Statistical Procedure:
Statistical tests used are specified in figure legends. We generally used non-parametric tests. We also used a bootstrap procedure both to calculate standard errors and for certain hypothesis tests. For standard error calculation, we re-calculated a test statistic (e.g. mean or standard deviation of a sample) on subsets of our data sampled 1,000 times from the full dataset with replacement. The standard deviation over bootstraps was used as the standard error of the test statistic. For hypothesis testing, used for calculating significance of influence regression coefficients, we performed influence regression 10,000 times on resampled data. The percentiles of the distribution for each coefficient are used for box and whisker plots, and the p-values reported are double the fraction of the bootstrap distribution in which the coefficient was 0 or of opposite sign to the median value. The reported p-values from this bootstrap procedure are thus ‘two-sided’.
Extended Data
Supplementary Material
Acknowledgements
We thank Jan Drugowitsch, Mark Andermann, Rick Born, Ofer Mazor, Lauren Orefice, and members of the Harvey lab for helpful discussions. We thank Sunny Nyitrai, Lydia Bickford, and Pascal Kaeser for assistance testing soma-localization of opsins. We thank the Research Instrumentation Core and machine shop at Harvard Medical School (supported by grant P30 EY012196). This work was supported by a Burroughs-Wellcome Fund Career Award at the Scientific Interface, the Searle Scholars Program, the New York Stem Cell Foundation, NIH grants from the NIMH BRAINS program (R01 MH107620) and NINDS (R01 NS089521, R01 NS108410), an Armenise-Harvard Foundation Junior Faculty Grant, and an NSF Graduate Research Fellowship.
Footnotes
Author Information
The authors declare no competing financial interests.

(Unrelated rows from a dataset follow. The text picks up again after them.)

(** * NITTA synthesis ML: data crawling

    A shallow embedding of
    - [components/data_crawling/node/node_converting.py]
      (the feature extractor [nitta_node_to_df_dict]), and
    - [components/data_crawling/data_crawling.py]
      (the sampling driver [crawl_data_from_example] and the crawl
      orchestrator [crawl_data_from_many_examples]),
    followed by the properties the specification states about them. *)

From stdpp Require Import gmap strings list fin_maps.
From Stdlib Require Import ZArith Lia.

Local Open Scope Z_scope.
Local Open Scope string_scope.
Local Open Scope list_scope.

(** ** Python values and exceptions *)

(** The values that travel through the code: JSON-like payloads of a tree
    node and the cells of a feature row.  Dicts are keyed by strings (they
    come from JSON objects and end up as keyword arguments). *)
#[warnings="-register-all"]
Inductive PyVal : Type :=
  | PNone
  | PBool (b : bool)
  | PInt (z : Z)
  | PStr (s : string)
  | PList (xs : list PyVal)
  | PDict (m : gmap string PyVal).

(** The exception classes the code can meet.  [except Exception] catches the
    subclasses of [Exception]; [KeyboardInterrupt], [SystemExit],
    [GeneratorExit] and [asyncio.CancelledError] derive from [BaseException]
    directly. *)
Inductive PyExc : Type :=
  | KeyboardInterrupt
  | SystemExit
  | GeneratorExit
  | CancelledError
  | AssertionError
  | KeyError
  | TypeError
  | OtherException (cls : string).

(** [isinstance(e, Exception)] *)
Definition is_Exception (e : PyExc) : bool :=
  match e with
  | KeyboardInterrupt | SystemExit | GeneratorExit | CancelledError => false
  | AssertionError | KeyError | TypeError | OtherException _ => true
  end.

Data availability statement
The data that support the findings of this study are available from the corresponding author upon reasonable request.
Code availability statement
The custom code used for data collection and pre-processing for study is deposited online, and is linked to from the appropriate methods section describing its use. Analysis code is available from the corresponding author upon reasonable request.